PURIFIED VS. UNPURIFIED ANTIBODIES
Do you know the different formats of purified and unpurified antibodies ?
Although the usual thing when buying a commercial antibody is that it comes purified, there are different formats of antibodies available: from raw sera to immunoglobulins purified by different methods.
In this post we will see the different presentations in which the antibodies can be supplied for their application in subsequent immunoassays and the approximate concentrations to which they will be found in each of them.
PRESENTATIONS / FORMATS OF PURIFIED AND NON-PURIFIED ANTIBODIES:
It is common for polyclonal antibodies are supplied in the form of serum or antiserum, equivalent to the blood of the immunized animal that have been removed clotting proteins and red blood cells.
Antiserum is an unpurified fraction that contains:
- Antibodies of interest that recognize the target protein
- Other non-specific antibodies of our protein
- Serum proteins
Antisera are useful for example to titrate the blood of animals during the immunization process . For their use as reagents in different immunoassays, it is recommended to always subject them to some prior purification process to eliminate the rest of the proteins and enrich the specific fraction of antibodies of interest.
The concentration of antibodies in the antiserum is usually in the range of 1-10mg / mL .
2.- CELL CULTURE SUPERNATANT
The monoclonal antibodies can be produced in vitro and obtain as supernatant hybridoma cultures .
The antibody concentration in the culture supernatant is usually in the range of 1-3mg / mL .
3.- ASCITES LIQUID
The monoclonal antibodies can also be produced in vivo by growing the hybridoma in the peritoneal cavity of mice or rats.

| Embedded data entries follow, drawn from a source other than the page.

Definition decryptWords (c : Cipher) (l r : Z) : Z * Z :=
  let (l, r) := (r, l .^ f1 r (nth 15 (masking c) 0) (nth 15 (rotate c) 0))%u32 in
  let (l, r) := (r, l .^ f3 r (nth 14 (masking c) 0) (nth 14 (rotate c) 0))%u32 in
  let (l, r) := (r, l .^ f2 r (nth 13 (masking c) 0) (nth 13 (rotate c) 0))%u32 in
  let (l, r) := (r, l .^ f1 r (nth 12 (masking c) 0) (nth 12 (rotate c) 0))%u32 in
  let (l, r) := (r, l .^ f3 r (nth 11 (masking c) 0) (nth 11 (rotate c) 0))%u32 in
  let (l, r) := (r, l .^ f2 r (nth 10 (masking c) 0) (nth 10 (rotate c) 0))%u32 in
  let (l, r) := (r, l .^ f1 r (nth 9 (masking c) 0) (nth 9 (rotate c) 0))%u32 in
  let (l, r) := (r, l .^ f3 r (nth 8 (masking c) 0) (nth 8 (rotate c) 0))%u32 in
  let (l, r) := (r, l .^ f2 r (nth 7 (masking c) 0) (nth 7 (rotate c) 0))%u32 in
  let (l, r) := (r, l .^ f1 r (nth 6 (masking c) 0) (nth 6 (rotate c) 0))%u32 in
  let (l, r) := (r, l .^ f3 r (nth 5 (masking c) 0) (nth 5 (rotate c) 0))%u32 in
  let (l, r) := (r, l .^ f2 r (nth 4 (masking c) 0) (nth 4 (rotate c) 0))%u32 in
  let (l, r) := (r, l .^ f1 r (nth 3 (masking c) 0) (nth 3 (rotate c) 0))%u32 in
  let (l, r) := (r, l .^ f3 r (nth 2 (masking c) 0) (nth 2 (rotate c) 0))%u32 in
  let (l, r) := (r, l .^ f2 r (nth 1 (masking c) 0) (nth 1 (rotate c) 0))%u32 in
  let (l, r) := (r, l .^ f1 r (nth 0 (masking c) 0) (nth 0 (rotate c) 0))%u32 in
  (r, l).

Definition Encrypt (c : Cipher) (src : list Z) : list Z :=
  let (r, l) := encryptWords c (loadBE src 0) (loadBE src 4) in
  storeBE r ++ storeBE l.

Definition Decrypt (c : Cipher) (src : list Z) : list Z :=
  let (r, l) := decryptWords c (loadBE src 0) (loadBE src 4) in
  storeBE r ++ storeBE l.

Definition block (c : Cipher) : Block := MkBlock 8 (Encrypt c) (Decrypt c).

(** ** Well-formed ciphers *)

Definition in_range (n x : Z) : Prop := 0 <= x < n.

(** Sixteen masking words and sixteen rotation amounts below 32. *)
Definition cipher_ok (c : Cipher) : Prop :=
  length (masking c) = 16%nat /\ Forall word_ok (masking c) /\
  length (rotate c) = 16%nat /\ Forall (in_range 32) (rotate c).

Lemma sBox_ok : Forall (Forall word_ok) sBox.
Proof.
  assert (forallb (forallb (fun x => (0 <=? x) && (x <? 2 ^ 32))) sBox = true) as H
    by (vm_compute; reflexivity).
  rewrite forallb_forall in H. apply Forall_forall. intros t Ht. specialize (H t Ht).
  rewrite forallb_forall in H. apply Forall_forall. intros y Hy. specialize (H y Hy).
  unfold word_ok. lia.
Qed.

Lemma box_ok i j : word_ok (box i j).
Proof.
  unfold box. apply nth_word. destruct (nth_in_or_default i sBox []) as [H | ->]; [| constructor].
  pose proof sBox_ok as B. rewrite Forall_forall in B. now apply B.
Qed.

#[local] Hint Resolve box_ok : bytes.

(** Every row of the schedule names words of [t] and S-boxes that exist. *)
Definition rows_ok (n : nat) (m : Z) (rows : list (list Z)) : bool :=
  (length rows =? 4)%nat &&
  forallb (fun row => (length row =? n)%nat && forallb (fun a => (0 <=? a) && (a <? m)) row) rows.

Lemma schedule_rows :
  forallb (fun round => rows_ok 7 32 (fst round) && rows_ok 5 32 (snd round) &&
    forallb (fun row => forallb (fun k => nth k row 0 <? 8) [0; 1]%nat) (fst round)) schedule = true /\
  length schedule = 4%nat /\ map (@length Z) sBox = repeat 256%nat 8.
Proof. vm_compute. auto. Qed.

Lemma stepA_ok t j a : table_ok 8 t -> table_ok 8 (stepA t j a).
Proof.
  intros Ht. unfold stepA. apply table_set; [exact Ht |].
  pose proof (nth_word t (Z.to_nat (nth 1 a 0)) (proj2 Ht)). auto 10 with bytes.
Qed.

Lemma stepB_ok t j b : word_ok (stepB t j b).
Proof. unfold stepB. auto 10 with bytes. Qed.

Definition schedule_ok (n : nat) (s : list Z * list Z) : Prop :=
  table_ok 8 (fst s) /\ table_ok n (snd s).

Lemma scheduleRound_ok n s round : schedule_ok n s -> schedule_ok (n + 4) (scheduleRound s round).
Proof.
  destruct s as [t k]. intros [Ht [Lk Hk]]. cbn [fst snd] in *.
  assert (forall js t, table_ok 8 t ->
    table_ok 8 (fold_left (fun t j => stepA t j (nth j (fst round) [])) js t)) as A.
  { induction js as [| j js IH]; intros u Hu; [exact Hu |]. apply IH, stepA_ok, Hu. }
  unfold scheduleRound. split; cbn [fst snd]; [now apply A |].
  split; [rewrite length_app, length_map, length_seq; lia |].
  apply Forall_app. split; [exact Hk |]. apply Forall_map, Forall_forall. intros j _. apply stepB_ok.
Qed.

Lemma rounds_ok rounds : forall n s, schedule_ok n s ->
  schedule_ok (n + 4 * length rounds) (fold_left scheduleRound rounds s).
Proof.
  induction rounds as [| r rounds IH]; intros n s H; cbn [fold_left length].
  - now rewrite Nat.mul_0_r, Nat.add_0_r.
  - replace (n + 4 * S (length rounds))%nat with (n + 4 + 4 * length rounds)%nat by lia.
    apply IH, scheduleRound_ok, H.
Qed.

(** The thirty-two words the two halves of the schedule make. *)
Lemma keySchedule_ok key : bytes_ok key -> length key = 16%nat -> cipher_ok (keySchedule key).
Proof.
  intros Ok L. unfold keySchedule.
  set (t := map _ (seq 0 4) ++ _).
  assert (schedule_ok 0 (t, [])) as H.
  { split; cbn [fst snd]; [| now split]. split; [reflexivity |]. unfold t. apply Forall_app. split.
    - apply Forall_map, Forall_forall. intros i Hi%in_seq. apply loadBE_ok; [exact Ok | lia].
    - apply Forall_forall. intros y ->%repeat_spec. auto with bytes. }
  cbv zeta. apply (rounds_ok schedule), (rounds_ok schedule) in H.
  destruct (fold_left _ _ _) as [t' k]. destruct H as [_ [Lk Hk]]. cbn [snd] in *.
  unfold cipher_ok. cbn [masking rotate]. rewrite !length_map, length_seq.
  split; [reflexivity |]. split; [apply Forall_map, Forall_forall; intros; now apply nth_word |].
  split; [reflexivity |]. apply Forall_map, Forall_forall. intros i _. unfold in_range.
  change 0x1f with (Z.ones 5). rewrite Z.land_ones, uint8_mod by lia.
  Z.div_mod_to_equations. lia.
Qed.

(** ** The network *)

Lemma lor_rotation t r : word_ok t -> in_range 32 r ->
  ((t << r) .| (t >> (32 - r)))%u32 = (2 ^ r * t) mod 2 ^ 32 + t / 2 ^ (32 - r).
Proof.
  unfold word_ok, in_range. intros Ht Hr.
  rewrite uint32_mod, Z.shiftl_mul_pow2, Z.shiftr_div_pow2 by lia.
  assert (2 ^ 32 = 2 ^ r * 2 ^ (32 - r)) as E by (rewrite <- Z.pow_add_r by lia; f_equal; lia).
  assert (0 < 2 ^ r) by (apply Z.pow_pos_nonneg; lia).
  assert (0 < 2 ^ (32 - r)) by (apply Z.pow_pos_nonneg; lia).
  rewrite (Z.mul_comm t), E, Zmult_mod_distr_l. apply lor_high; [lia |].
  split; [apply Z.div_pos; lia |]. apply Z.div_lt_upper_bound; lia.
Qed.

(** The four bytes of the rotated word index the S-boxes, so no round goes out of range. *)
Lemma rotation_indices t r : word_ok t -> in_range 32 r ->
  let I := ((t << r) .| (t >> (32 - r)))%u32 in
  Forall (in_range 256) [(I >> 24)%u32; ((I >> 16) .& 0xff)%u32; ((I >> 8) .& 0xff)%u32; (I .& 0xff)%u32].
Proof.
  intros Ht Hr. cbv zeta. rewrite lor_rotation by assumption. unfold word_ok, in_range in *.
  assert (2 ^ 32 = 2 ^ r * 2 ^ (32 - r)) as E by (rewrite <- Z.pow_add_r by lia; f_equal; lia).
  assert (0 < 2 ^ r) by (apply Z.pow_pos_nonneg; lia).
  assert (0 < 2 ^ (32 - r)) by (apply Z.pow_pos_nonneg; lia).
  assert (0 <= t / 2 ^ (32 - r) < 2 ^ r) by
    (split; [apply Z.div_pos; lia | apply Z.div_lt_upper_bound; lia]).
  pose proof (Z.mod_pos_bound t (2 ^ (32 - r)) ltac:(lia)).
  assert (0 <= (2 ^ r * t) mod 2 ^ 32 + t / 2 ^ (32 - r) < 2 ^ 32) as B
    by (rewrite E, Zmult_mod_distr_l; nia).
  change 0xff with (Z.ones 8).
  repeat constructor; try (rewrite Z.land_ones by lia; apply Z.mod_pos_bound; lia);
    rewrite Z.shiftr_div_pow2 by lia; [apply Z.div_pos; lia | apply Z.div_lt_upper_bound; lia].
Qed.

(** The round function of round [i] counted from zero. *)
Definition f (i : nat) : Z -> Z -> Z -> Z :=
  match i mod 3 with 0 => f1 | 1 => f2 | _ => f3 end%nat.

Definition roundKeyed (c : Cipher) (i : nat) (r : Z) : Z :=
  f i r (nth i (masking c) 0) (nth i (rotate c) 0).

Lemma f_ok i d m r : word_ok (f i d m r).
Proof.
  unfold f. destruct (i mod 3)%nat as [| [| n]]; unfold f1, f2, f3; auto with bytes.
Qed.

Lemma encryptWords_network c l r :
  encryptWords c l r = fold_left (feistel (roundKeyed c)) (seq 0 16) (r, l).
Proof. cbv -[f1 f2 f3 nth Z.lxor masking rotate]. reflexivity. Qed.

Lemma decryptWords_network c l r :
  decryptWords c l r = fold_left (feistel (roundKeyed c)) (rev (seq 0 16)) (r, l).
Proof. cbv -[f1 f2 f3 nth Z.lxor masking rotate]. reflexivity. Qed.

Lemma feistel_inverse c keys :
  inverse_words (fun l r => fold_left (feistel (roundKeyed c)) keys (r, l))
    (fun l r => fold_left (feistel (roundKeyed c)) (rev keys) (r, l)).
Proof.
  intros l r Hl Hr.
  destruct (fold_feistel_inverse (roundKeyed c) (fun i a => f_ok i a _ _) keys (r, l)) as [[H1 H2] E];
    [now split |].
  split; [exact H1 |]. split; [exact H2 | exact E].
Qed.

Lemma encryptWords_inverse c : inverse_words (encryptWords c) (decryptWords c).
Proof.
  intros l r Hl Hr. rewrite encryptWords_network, decryptWords_network. now apply feistel_inverse.
Qed.

Lemma decryptWords_inverse c : inverse_words (decryptWords c) (encryptWords c).
Proof.
  intros l r Hl Hr. rewrite decryptWords_network, encryptWords_network.
  exact (feistel_inverse c (rev (seq 0 16)) l r Hl Hr).
Qed.

#[export] Instance cast5_block_laws c : BlockLaws (block c).
Proof.
  exact (wordBlock_laws _ _ (encryptWords_inverse c) (decryptWords_inverse c)).
Qed.

(** The vector of RFC 2144, appendix B.1, that the tests use. *)
Example cast5_vector :
  option_map (fun c => Encrypt c [0x01; 0x23; 0x45; 0x67; 0x89; 0xab; 0xcd; 0xef])
    (NewCipher [0x01; 0x23; 0x45; 0x67; 0x12; 0x34; 0x56; 0x78;
                0x23; 0x45; 0x67; 0x89; 0x34; 0x56; 0x78; 0x9a]) =
  Some [0x23; 0x8b; 0x4f; 0xe5; 0x84; 0x7e; 0x44; 0xb2].
Proof. vm_compute. reflexivity. Qed.

End Cast5.
(* ===== verification/Weierstrass.v ===== *)
(** * The group of a curve y^2 = x^3 + b

    The specification of the two curves of the pairing, over any field of characteristic other
    than 2 and 3: the chord and tangent law on affine points and the point at infinity is an
    abelian group, with its multiples, and the Jacobian coordinates of
    [src/golang-x-crypto/bn256/curve.go] and [twist.go] compute it. *)

From S2P Require Import Prelude Tower.

Local Open Scope tower_scope.

(** ** Points and the law *)

Inductive point (R : Type) :=
  | Infinity
  | Affine (x y : R).

Arguments Infinity {R}.
Arguments Affine {R} _ _.

Definition two {R : Type} {CR : CRing R} : R := 1 + 1.

Definition three {R : Type} {CR : CRing R} : R := 1 + 1 + 1.

(** The coefficient of a curve, and what makes it one. *)
Class Curve (R : Type) {CR : CRing R} := {
  curve_b : R;
  curve_b_nz : curve_b <> 0;
  two_nz : (two : R) <> 0;
  three_nz : (three : R) <> 0 }.

Create HintDb curve.

Section curve.
Context {R : Type} {CR : CRing R} {CF : CField R} {CC : Curve R}.

Add Field R_weierstrass : (cfield (R := R)).

Definition on_curve (P : point R) : Prop :=
  match P with
  | Infinity => True
  | Affine x y => y * y = x * x * x + curve_b
  end.

Definition pneg (P : point R) : point R :=
  match P with
  | Infinity => Infinity
  | Affine x y => Affine x (- y)
  end.

(** The reflection of the third point of the line of slope [l] through [(x1, y1)] whose
    second point has the abscissa [x2]. *)
Definition third (l x1 y1 x2 : R) : point R :=
  let x := l * l - x1 - x2 in Affine x (l * (x1 - x) - y1).

Definition chord (x1 y1 x2 y2 : R) : R := (y2 - y1) / (x2 - x1).

Definition tangent (x y : R) : R := three * (x * x) / (two * y).

Definition pdouble (P : point R) : point R :=
  match P with
  | Infinity => Infinity
  | Affine x y => if c_eq_dec y 0 then Infinity else third (tangent x y) x y x
  end.

Definition padd (P Q : point R) : point R :=
  match P, Q with
  | Infinity, _ => Q
  | _, Infinity => P
  | Affine x1 y1, Affine x2 y2 =>
      if c_eq_dec x1 x2 then if c_eq_dec y1 y2 then pdouble P else Infinity
      else third (chord x1 y1 x2 y2) x1 y1 x2
  end.

(** The sum of [k] copies. *)
Fixpoint multiple (k : nat) (P : point R) : point R :=
  match k with
  | O => Infinity
  | S k => padd P (multiple k P)
  end.

(** ** The group *)

Lemma csub_nz (x y : R) : x <> y -> x - y <> 0.
Proof. intros N E. now apply N, csub_0. Qed.

Lemma double_0 (y : R) : y = - y -> y = 0.
Proof.
  intros E. destruct (cmul_0 two y) as [H | H]; [| now destruct (two_nz H) | exact H].
  unfold two. transitivity (y + y); [ring |]. rewrite E at 2. ring.
Qed.

Lemma point_eq_dec (P Q : point R) : {P = Q} + {P <> Q}.
Proof.
  destruct P as [| x y], Q as [| x' y']; try (right; discriminate); [left; reflexivity |].
  destruct (c_eq_dec x x') as [-> | N]; [| right; congruence].
  destruct (c_eq_dec y y') as [-> | N]; [left; reflexivity | right; congruence].
Qed.

Lemma pneg_involutive P : pneg (pneg P) = P.
Proof. destruct P as [| x y]; cbn; f_equal. ring. Qed.

Lemma on_curve_neg P : on_curve P -> on_curve (pneg P).
Proof. destruct P as [| x y]; cbn; [trivial |]. intros <-. ring. Qed.

(** Two points with the same abscissa are equal or opposite. *)
Lemma same_abscissa x y y' :
  on_curve (Affine x y) -> on_curve (Affine x y') -> y = y' \/ y = - y'.
Proof.
  cbn. intros H H'. destruct (cmul_0 (y - y') (y + y')) as [E | E].
  - transitivity (y * y - y' * y'); [ring | rewrite H, H'; ring].
  - left. now apply csub_0.
  - right. apply csub_0. rewrite <- E. ring.
Qed.

(** The three cases of an addition of affine points of the curve. *)
Inductive sum_case (x1 y1 x2 y2 : R) : point R -> Prop :=
  | sum_opposite : x2 = x1 -> y2 = - y1 -> sum_case x1 y1 x2 y2 Infinity
  | sum_tangent :
      x2 = x1 -> y2 = y1 -> y1 <> 0 -> sum_case x1 y1 x2 y2 (third (tangent x1 y1) x1 y1 x1)
  | sum_chord :
      x2 - x1 <> 0 -> sum_case x1 y1 x2 y2 (third (chord x1 y1 x2 y2) x1 y1 x2).

Lemma padd_case x1 y1 x2 y2 :
  on_curve (Affine x1 y1) -> on_curve (Affine x2 y2) ->
  sum_case x1 y1 x2 y2 (padd (Affine x1 y1) (Affine x2 y2)).
Proof.
  intros H1 H2. unfold padd, pdouble. destruct (c_eq_dec x1 x2) as [<- | N].
  - destruct (c_eq_dec y1 y2) as [<- | N'].
    + destruct (c_eq_dec y1 0) as [-> | Ny].
      * apply sum_opposite; [reflexivity | ring].
      * now apply sum_tangent.
    + destruct (same_abscissa x1 y2 y1 H2 H1) as [-> | ->]; [contradiction |].
      now apply sum_opposite.
  - apply sum_chord. now apply csub_nz, not_eq_sym.
Qed.

Lemma padd_infinity_r P : padd P Infinity = P.
Proof. now destruct P. Qed.

Lemma padd_chord x1 y1 x2 y2 :
  x2 - x1 <> 0 -> padd (Affine x1 y1) (Affine x2 y2) = third (chord x1 y1 x2 y2) x1 y1 x2.
Proof.
  intros N. unfold padd. destruct (c_eq_dec x1 x2) as [-> | _]; [| reflexivity].
  exfalso. apply N. ring.
Qed.

Lemma padd_tangent x y :
  y <> 0 -> padd (Affine x y) (Affine x y) = third (tangent x y) x y x.
Proof.
  intros N. unfold padd, pdouble. destruct (c_eq_dec x x) as [_ |]; [| contradiction].
  destruct (c_eq_dec y y) as [_ |]; [| contradiction].
  now destruct (c_eq_dec y 0) as [-> | _].
Qed.

Lemma padd_opposite P : padd P (pneg P) = Infinity.
Proof.
  destruct P as [| x y]; [reflexivity |]. unfold padd, pneg, pdouble.
  destruct (c_eq_dec x x) as [_ |]; [| contradiction].
  destruct (c_eq_dec y (- y)) as [E |]; [| reflexivity].
  apply double_0 in E. now destruct (c_eq_dec y 0).
Qed.

Lemma chords_comm P Q : on_curve P -> on_curve Q -> padd P Q = padd Q P.
Proof.
  destruct P as [| x1 y1]; [now destruct Q |]. destruct Q as [| x2 y2]; [reflexivity |].
  intros H1 H2. destruct (padd_case x1 y1 x2 y2 H1 H2) as [-> -> | -> -> N | N].
  - rewrite <- (padd_opposite (Affine x1 (- y1))). cbn [pneg]. do 3 f_equal. ring.
  - now rewrite padd_tangent.
  - assert (x1 - x2 <> 0) by (intros E; apply N; apply csub_0 in E; rewrite E; ring).
    rewrite padd_chord by assumption. unfold third, chord. cbv zeta. f_equal; field; now split.
Qed.
Definition twistPoint_Negative (a : twistPoint) : twistPoint :=
  TwistPoint (tx a) (gfP2_Sub gfP2_SetZero (ty a)) (tz a) gfP2_SetZero.

(** ** The points they stand for *)

#[export] Instance G1_curve : Curve Fp.
Proof.
  refine {| curve_b := fp curveB |};
    intros E; apply (f_equal Zmod.unsigned) in E; vm_compute in E; discriminate E.
Defined.

#[export] Instance G2_curve : Curve K2.
Proof.
  refine {| curve_b := val2 twistB |};
    intros E; apply (f_equal (fun a => Zmod.unsigned (qy a))) in E; vm_compute in E; discriminate E.
Defined.

Definition jac1 (c : curvePoint) : jacobian Fp := Jacobian (fp (cx c)) (fp (cy c)) (fp (cz c)).

Definition jac2 (c : twistPoint) : jacobian K2 := Jacobian (val2 (tx c)) (val2 (ty c)) (val2 (tz c)).

Definition curve_point (c : curvePoint) : point Fp := affine (jac1 c).

Definition twist_point (c : twistPoint) : point K2 := affine (jac2 c).

(** What the operations keep: z is not negative, and at infinity it is the integer zero, not
    only a multiple of [p]. *)
Definition wf1 (c : curvePoint) : Prop := 0 <= cz c /\ (fp (cz c) = 0%Fp -> cz c = 0).

Definition wf2 (c : twistPoint) : Prop :=
  0 <= y2 (tz c) /\ (val2 (tz c) = c0 -> gfP2_IsZero (tz c) = true).

(** ** The operations are those of the group *)

Local Open Scope tower_scope.

Lemma double_zero (t : Z) : (0 <= t < p)%Z -> fp (t + t) = 0 -> (t + t)%Z = 0%Z.
Proof.
  intros Ht E. enough (t = 0)%Z by lia. apply fp_0_range; [lia |].
  destruct (cmul_0 (two : Fp) (fp t)) as [H | H]; [| now destruct (two_nz H) | exact H].
  rewrite <- E, fp_add. unfold two. cbn [cadd cmul c1 Fp_ring]. ring.
Qed.
Lemma tail_related A B ret r s s' :
  related (ret, r) s ->
  bind (ate_add (fp (cx B)) (fp (cy B)) (frobenius (Affine (val2 (tx A)) (val2 (ty A)))) s)
    (ate_add (fp (cx B)) (fp (cy B))
       (pneg (frobenius (frobenius (Affine (val2 (tx A)) (val2 (ty A))))))) = Some s' ->
  related (millerTail A B ret r) s'.
Proof.
  intros R E. rewrite frobenius_twice, frobenius_code in E.
  destruct (ate_add _ _ _ s) as [s1 |] eqn:E1; [| discriminate E]. cbn [bind] in E.
  unfold millerTail. cbv zeta. cbn [tx ty].
  apply (add_related B _ _ s1); [apply val2_Square | | exact E].
  apply (add_related B _ _ s); [apply val2_Square | exact R | exact E1].
Qed.

Lemma digits_tail :
  rev (firstn (length sixuPlus2NAF - 1) sixuPlus2NAF) = tl (rev sixuPlus2NAF).
Proof. reflexivity. Qed.

Lemma val12_one_square : val12 (gfP12_Square gfP12_SetOne) = val12 gfP12_SetOne.
Proof. rewrite val12_Square, val12_one. apply cmul_1_r. Qed.

(** The field [t] of a point in affine form, which [MakeAffine] then leaves alone. *)
Definition valid_t (a : twistPoint) : Prop := gfP2_IsOne (tz a) = true -> val2 (tt a) = 1.

Lemma MakeAffine_t a : valid_t a -> val2 (tt (twistPoint_MakeAffine a)) = 1.
Proof.
  unfold valid_t, twistPoint_MakeAffine. destruct (gfP2_IsOne (tz a)); [auto | reflexivity].
Qed.

Lemma miller_related a B s' :
  wf2 a -> valid_t a -> val2 (tz a) <> 0 ->
  ate_miller (fp (cx B)) (fp (cy B)) (twist_point a) = Some s' ->
  let A := twistPoint_MakeAffine a in
  let '(ret, r) := millerLoop (length sixuPlus2NAF - 1) A (twistPoint_Negative A) B
                     (gfP2_Square (ty A)) (length sixuPlus2NAF - 1) gfP12_SetOne A in
  related (millerTail A B ret r) s'.
Proof.
  intros Wa Va Nz E. cbv zeta.
  destruct (twist_point_MakeAffine a Wa) as [EA [_ [Ez E1]]]. rewrite (EA Nz) in E.
  set (A := twistPoint_MakeAffine a) in *. unfold ate_miller in E.
  destruct (ate_loop _ _ _ _ _) as [s1 |] eqn:El; [| discriminate E]. cbn [bind] in E.
  rewrite <- digits_tail in El.
  assert (related (gfP12_SetOne, A) (1, Affine (val2 (tx A)) (val2 (ty A)))) as R0.
  { split; [| split]; cbn [fst snd].
    - exists 1. split; [exact c1_neq_0 |]. now rewrite val12_one, emb_1, cmul_1_r.
    - unfold twist_point, affine, jac2. cbn [jx jy jz]. rewrite Ez.
      destruct (c_eq_dec (1 : K2) 0) as [C | _]; [now destruct (c1_neq_0 C) |].
      now rewrite !cmul_1_r, !cdiv_1_r.
    - unfold square_t. rewrite Ez, cmul_1_r. now apply MakeAffine_t. }
  pose proof (loop_related B (length sixuPlus2NAF - 1) A (length sixuPlus2NAF - 1) gfP12_SetOne A
    _ s1 (Nat.le_refl _) ltac:(vm_compute; lia) (fun _ => val12_one_square) R0 El) as R.
  destruct (millerLoop _ _ _ _ _ _ _ _) as [ret r]. exact (tail_related A B ret r s1 s' R E).
Qed.

Lemma miller_None a b : miller a b = None <-> curve_point b = Infinity.
Proof.
  rewrite curve_point_infinity, <- MakeAffine1_None. unfold miller.
  destruct (curvePoint_MakeAffine b) as [B |]; [| easy].
  destruct (millerLoop _ _ _ _ _ _ _ _) as [ret r]. easy.
Qed.

(** The pairing at infinity: a panic for the first group, one for the second. *)
Lemma optimalAte_None a b : optimalAte a b = None <-> curve_point b = Infinity.
Proof.
  rewrite <- (miller_None a). unfold optimalAte. destruct (miller a b) as [[e r] |]; easy.
Qed.

Lemma optimalAte_spec a b v :
  wf2 a -> wf1 b -> valid_t a -> curve_point b <> Infinity ->
  optimal_ate (twist_point a) (curve_point b) = Some v ->
  exists e, optimalAte a b = Some e /\ val12 e = v.
Proof.
  intros Wa Wb Va Nb E.
  assert (curvePoint_IsInfinity b = false) as Ib.
  { apply not_true_iff_false. rewrite IsInfinity1, <- curve_point_infinity by exact Wb. exact Nb. }
  unfold optimalAte. destruct (miller a b) as [[e r] |] eqn:Em;
    [| now apply miller_None in Em]. rewrite Ib, orb_false_r.
  destruct (twistPoint_IsInfinity a) eqn:Ia.
  { apply IsInfinity2, twist_point_infinity in Ia; [| exact Wa]. rewrite Ia in E.
    exists gfP12_SetOne. split; [reflexivity |]. rewrite val12_one. now injection E. }
  apply not_true_iff_false in Ia. rewrite IsInfinity2 in Ia by exact Wa.
  eexists. split; [reflexivity |]. unfold miller in Em.
  destruct (curvePoint_MakeAffine b) as [B |] eqn:EB; [| discriminate Em].
  destruct (curve_point_MakeAffine b B Wb EB) as [Eb _]. rewrite Eb in E.
  destruct (twist_point a) as [| x y] eqn:Et; [now apply twist_point_infinity in Et |].
  unfold optimal_ate in E. destruct (ate_miller _ _ _) as [s |] eqn:Es; [| discriminate E].
  rewrite <- Et in Es. pose proof (miller_related a B s Wa Va Ia Es) as R. cbv zeta in R.
  destruct (millerLoop _ _ _ _ _ _ _ _) as [ret r']. apply Some_inj in Em. rewrite Em in R.
  apply final_related in R. cbn [option_map] in E.
  apply Some_inj in E. rewrite <- E. exact R.
Qed.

The liquid produced, known as ascites fluid, is rich in monoclonal antibodies of interest.
The concentration of antibodies in the ascitic fluid is usually in the range of 5-10mg / mL .
The polyclonal sera can undergo a process of pre-adsorption with other proteins, sera from different species, etc. in order to eliminate all those antibodies not specific for the target protein, thus minimizing the probability of cross-reactivity.
2.- PRECIPITATED IGGS
Antibody precipitation by adding ammonium sulfate is a routine technique in antibody production laboratories . It is based on the inability of the proteins to remain soluble by increasing the saline concentration of the sample, until they eventually precipitate.
In the specific case of ammonium sulfate, the high hydrophobicity inherent in immunoglobulins causes them to precipitate at lower concentrations of salt than other proteins, thus allowing the antibodies to be isolated from the rest of the protein fraction in the sample.
3.- ANTIBODIES PURIFIED BY PROTEIN A / G
This technique allows purifying both polyclonal antibodies from antisera and monoclonal antibodies present in ascites or culture supernatants.
Purification by protein A / G is based on the high affinity of these proteins for the Fc domain of the antibodies, thus eliminating the rest of the protein fraction present in the sample to be purified.
However, this technique is not antigen-specific, so it does not eliminate those non-specific immunoglobulins that can lead to cross-reactivity.
4.- AFFINITY PURIFIED ANTIBODIES AGAINST THE ANTIGEN
As in the previous case, this technique is also valid for purifying both polyclonal antibodies from antisera and monoclonal antibodies from ascites or culture supernatants.
By purifying the antibody sample using the antigen of interest, the non-specific immunoglobulin fraction will be removed, enriching the antigen-specific fraction of interest.